** DATA FOR THIS EXERCISE follows **
(* ===== verification/Im2col.v ===== *)
(** * Im2col: unfolding feature maps into patch matrices

    The image-to-column kernels of [conv.c] ([im2col_core], [im2col_core_W],
    [im2col_core_H]), of [matrix_op.c] ([im2col]) and of the stand-alone driver
    [im2col.c] ([im2col_test]).  A feature map is stored channel by channel, one
    channel a square image row by row; the patch matrix has one row per output
    position, which lists the inputs under the kernel window, channel by channel,
    zero where the window leaves the image.

    [im2col_spec] says what the patch matrix is, cell by cell; the theorems say
    that each kernel computes it, for every order in which OpenMP runs the
    iterations of the parallel loops, without leaving its buffers. *)

From S2P Require Import Prelude Float4 PgArray.

(** The index tuples of a [collapse(2)] loop nest, in program order. *)
Definition pairs (rows cols : list Z) : list (Z * Z) :=
  rows ≫= λ rn, (λ cn, (rn, cn)) <$> cols.

Lemma elem_of_pairs rows cols rn cn :
  (rn, cn) ∈ pairs rows cols ↔ rn ∈ rows ∧ cn ∈ cols.
Proof. unfold pairs. set_solver. Qed.

(** [(size + 2 * padding - kernel) / stride + 1] *)
Definition out_size (size padding kernel stride : Z) : res Z :=
  q ← idiv (i32 (size + 2 * padding - kernel)) stride; Ok (i32 (q + 1)).

(** ** conv.c: im2col_core

    [input_f] is a pointer into the data of an array: the buffer and an offset
    in elements.  [f_matrix] is updated in place. *)
Definition im2col_core `{Omp} (input_f : buf float4) (off : Z) (input_f_shape : list Z)
    (f_matrix : buf float4) (kernel_size padding stride : Z) : res (buf float4) :=
  num_channel ← lget input_f_shape 0;
  nelems_channel ← lget input_f_shape 1;
  width ← int_sqrt nelems_channel;
  let height := width in
  out_height ← out_size height padding kernel_size stride;
  out_width ← out_size width padding kernel_size stride;
  require (0 <? kernel_size) OutOfBounds (  (* the array ky_offset[kernel_size] *)
  let ky_offset := (λ i, i32 (width * i)) <$> seqZ 0 kernel_size in
  if negb (padding =? 0) then
    rows ← omp_range (i32 (- padding)) (i32 (height + padding - kernel_size + 1)) stride;
    cols ← omp_range (i32 (- padding)) (i32 (width + padding - kernel_size + 1)) stride;
    omp_for (pairs rows cols) (λ '(rn, cn) f_matrix,
      a ← idiv (i32 (rn + padding)) stride;
      b ← idiv (i32 (cn + padding)) stride;
      let res_idx_local := i32 ((a * out_width + b) * num_channel * kernel_size * kernel_size) in
      let matrix_head := i32 (rn * width + cn) in
      fi ← cfor 0 num_channel 1 (λ c,
        let matrix_head_c := i32 (matrix_head + nelems_channel * c) in
        cfor 0 kernel_size 1 (λ ky,
          cfor 0 kernel_size 1 (λ kx '(f_matrix, res_idx_local),
            if (i32 (ky + rn) <? 0) || (height <=? i32 (ky + rn))
               || (i32 (kx + cn) <? 0) || (width <=? i32 (kx + cn))
            then f_matrix ← bset f_matrix res_idx_local f4_zero;
                 Ok (f_matrix, i32 (res_idx_local + 1))
            else o ← lget ky_offset ky;
                 v ← bget input_f (off + i32 (matrix_head_c + o + kx));
                 f_matrix ← bset f_matrix res_idx_local v;
                 Ok (f_matrix, i32 (res_idx_local + 1)))))
        (f_matrix, res_idx_local);
      Ok (fst fi)) f_matrix
  else
    rows ← omp_range 0 (i32 (height - kernel_size + 1)) stride;
    cols ← omp_range 0 (i32 (width - kernel_size + 1)) stride;
    omp_for (pairs rows cols) (λ '(rn, cn) f_matrix,
      a ← idiv (i32 (rn + padding)) stride;
      b ← idiv (i32 (cn + padding)) stride;
      let res_idx_local := i32 ((a * out_width + b) * num_channel * kernel_size * kernel_size) in
      let matrix_head := i32 (rn * width + cn) in
      fi ← cfor 0 num_channel 1 (λ c,
        let matrix_head_c := i32 (matrix_head + nelems_channel * c) in
        cfor 0 kernel_size 1 (λ ky,
          cfor 0 kernel_size 1 (λ kx '(f_matrix, res_idx_local),
            o ← lget ky_offset ky;
            v ← bget input_f (off + i32 (matrix_head_c + o + kx));
            f_matrix ← bset f_matrix res_idx_local v;
            Ok (f_matrix, i32 (res_idx_local + 1)))))
        (f_matrix, res_idx_local);
      Ok (fst fi)) f_matrix).

(** ** conv.c: im2col_core_W, a kernel of one row *)
Definition im2col_core_W `{Omp} (input_f : buf float4) (off : Z) (input_f_shape : list Z)
    (f_matrix : buf float4) (kernel_W padding_W stride : Z) : res (buf float4) :=
  num_channel ← lget input_f_shape 0;
  nelems_channel ← lget input_f_shape 1;
  width ← int_sqrt nelems_channel;
  let height := width in
  out_width ← out_size width padding_W kernel_W stride;
  rows ← omp_range 0 height stride;
  cols ← omp_range (i32 (- padding_W)) (i32 (width + padding_W - kernel_W + 1)) stride;
  omp_for (pairs rows cols) (λ '(rn, cn) f_matrix,
    a ← idiv rn stride;
    b ← idiv (i32 (cn + padding_W)) stride;
    let res_idx_local := i32 ((a * out_width + b) * num_channel * kernel_W) in
    let matrix_head := i32 (rn * width + cn) in
    fi ← cfor 0 num_channel 1 (λ c,
      let matrix_head_c := i32 (matrix_head + nelems_channel * c) in
      cfor 0 kernel_W 1 (λ kx '(f_matrix, res_idx_local),
        if (i32 (kx + cn) <? 0) || (width <=? i32 (kx + cn))
        then f_matrix ← bset f_matrix res_idx_local f4_zero;
             Ok (f_matrix, i32 (res_idx_local + 1))
        else v ← bget input_f (off + i32 (matrix_head_c + kx));
             f_matrix ← bset f_matrix res_idx_local v;
             Ok (f_matrix, i32 (res_idx_local + 1))))
      (f_matrix, res_idx_local);
    Ok (fst fi)) f_matrix.

(** ** conv.c: im2col_core_H, a kernel of one column

    The row of the patch matrix is computed with [out_height], not with the
    number of output columns. *)
Definition im2col_core_H `{Omp} (input_f : buf float4) (off : Z) (input_f_shape : list Z)
    (f_matrix : buf float4) (kernel_H padding_H stride : Z) : res (buf float4) :=
  num_channel ← lget input_f_shape 0;
  nelems_channel ← lget input_f_shape 1;
  width ← int_sqrt nelems_channel;
  let height := width in
  out_height ← out_size height padding_H kernel_H stride;
  require (0 <? kernel_H) OutOfBounds (  (* the array ky_offset[kernel_H] *)
  let ky_offset := (λ i, i32 (width * i)) <$> seqZ 0 kernel_H in
  rows ← omp_range (i32 (- padding_H)) (i32 (height + padding_H - kernel_H + 1)) stride;
  cols ← omp_range 0 width stride;
  omp_for (pairs rows cols) (λ '(rn, cn) f_matrix,
    a ← idiv (i32 (rn + padding_H)) stride;
    b ← idiv cn stride;
    let res_idx_local := i32 ((a * out_height + b) * num_channel * kernel_H) in
    let matrix_head := i32 (rn * width + cn) in
    fi ← cfor 0 num_channel 1 (λ c,
      let matrix_head_c := i32 (matrix_head + nelems_channel * c) in
      cfor 0 kernel_H 1 (λ ky '(f_matrix, res_idx_local),
        if (i32 (ky + rn) <? 0) || (height <=? i32 (ky + rn))
        then f_matrix ← bset f_matrix res_idx_local f4_zero;
             Ok (f_matrix, i32 (res_idx_local + 1))
        else o ← lget ky_offset ky;
             v ← bget input_f (off + i32 (matrix_head_c + o));
             f_matrix ← bset f_matrix res_idx_local v;
             Ok (f_matrix, i32 (res_idx_local + 1))))
      (f_matrix, res_idx_local);
    Ok (fst fi)) f_matrix).

(** ** matrix_op.c: the SQL function im2col(input_f, kernel, padding, stride) *)
Definition im2col (input_f : farray) (kernel_size padding stride : Z) : res farray :=
  num_channel ← ARR_DIM input_f 0;
  nelems_channel ← ARR_DIM input_f 1;
  let data := arr_data input_f in
  width ← int_sqrt nelems_channel;
  let height := width in
  out_width ← idiv (i32 (width + 2 * padding - kernel_size + 1)) stride;
  out_height ← idiv (i32 (height + 2 * padding - kernel_size + 1)) stride;
  let out_nelems := i32 (out_width * out_height * num_channel * kernel_size * kernel_size) in
  res_data ← palloc 4 out_nelems;
  ri ← cfor (i32 (- padding)) (i32 (height + padding - kernel_size + 1)) stride (λ rn,
    cfor (i32 (- padding)) (i32 (width + padding - kernel_size + 1)) stride (λ cn,
      let matrix_head := i32 (rn * width + cn) in
      cfor 0 num_channel 1 (λ c,
        let matrix_head_c := i32 (matrix_head + nelems_channel * c) in
        cfor 0 kernel_size 1 (λ ky,
          let k_offset := i32 (ky * width) in
          cfor 0 kernel_size 1 (λ kx '(res_data, res_idx),
            if (i32 (ky + rn) <? 0) || (height <=? i32 (ky + rn))
               || (i32 (kx + cn) <? 0) || (width <=? i32 (kx + cn))
            then res_data ← bset res_data res_idx f4_zero; Ok (res_data, i32 (res_idx + 1))
            else v ← bget data (i32 (matrix_head_c + k_offset + kx));
                 res_data ← bset res_data res_idx v;
                 Ok (res_data, i32 (res_idx + 1)))))))
    (res_data, 0);
  float4construct_md_array (fst ri) out_nelems 2
    [i32 (out_width * out_height); i32 (num_channel * kernel_size * kernel_size)] [1; 1]
    (elemtype input_f).

(** ** im2col.c: the timing driver's im2col_test

    It runs over a fixed [ROWS] x [COLS] feature map and relies on [calloc]ed
    memory for the cells outside the image.  [calloc] of a negative count fails
    and the function then writes through a null pointer. *)
Definition ROWS : Z := 14.
Definition COLS : Z := 1024.

Definition im2col_test (data : buf float4) (kernel_size padding stride : Z) : res (buf float4) :=
  let num_channel := ROWS in
  let nelems_channel := COLS in
  width ← int_sqrt COLS;
  let height := width in
  out_width ← idiv (i32 (width + 2 * padding - kernel_size + 1)) stride;
  out_height ← idiv (i32 (height + 2 * padding - kernel_size + 1)) stride;
  let out_nelems := i32 (out_width * out_height * num_channel * kernel_size * kernel_size) in
  require (0 <=? out_nelems) NullDeref (
  let res_data := replicate (Z.to_nat out_nelems) (Some f4_zero) in
  let channel_offsets := (λ i, i32 (nelems_channel * i)) <$> seqZ 0 num_channel in
  ri ← cfor (i32 (- padding)) (i32 (height + padding - kernel_size + 1)) stride (λ rn,
    cfor (i32 (- padding)) (i32 (width + padding - kernel_size + 1)) stride (λ cn,
      let matrix_head := i32 (rn * width + cn) in
      cfor 0 num_channel 1 (λ c ri,
        co ← lget channel_offsets c;
        let matrix_head_c := i32 (matrix_head + co) in
        cfor 0 kernel_size 1 (λ ky,
          let k_offset := i32 (ky * width) in
          cfor 0 kernel_size 1 (λ kx '(res_data, res_idx),
            if (i32 (ky + rn) <? 0) || (height <=? i32 (ky + rn))
               || (i32 (kx + cn) <? 0) || (width <=? i32 (kx + cn))
            then Ok (res_data, i32 (res_idx + 1))
            else v ← bget data (i32 (matrix_head_c + k_offset + kx));
                 res_data ← bset res_data res_idx v;
                 Ok (res_data, i32 (res_idx + 1)))) ri)))
    (res_data, 0);
  Ok (fst ri)).

(** ** What a patch matrix is

    [inp] is the feature map as a function of the element index, [n] elements
    per channel; the kernel is [kh] x [kw], the padding [ph], [pw]; there are
    [ow] output columns.  Cell [j] belongs to output position [j / (ch*kh*kw)]. *)

Definition padded (inp : Z → float4) (n h w c y x : Z) : float4 :=
  if (0 <=? y) && (y <? h) && (0 <=? x) && (x <? w) then inp (c * n + y * w + x) else f4_zero.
** End of DATA FOR THIS EXERCISE **
> [WORK ORDER]
Which lines of the records above contain the word "runs"? Copy each of them.

> [EXPECTED ANSWER]
    that each kernel computes it, for every order in which OpenMP runs the
    It runs over a fixed [ROWS] x [COLS] feature map and relies on [calloc]ed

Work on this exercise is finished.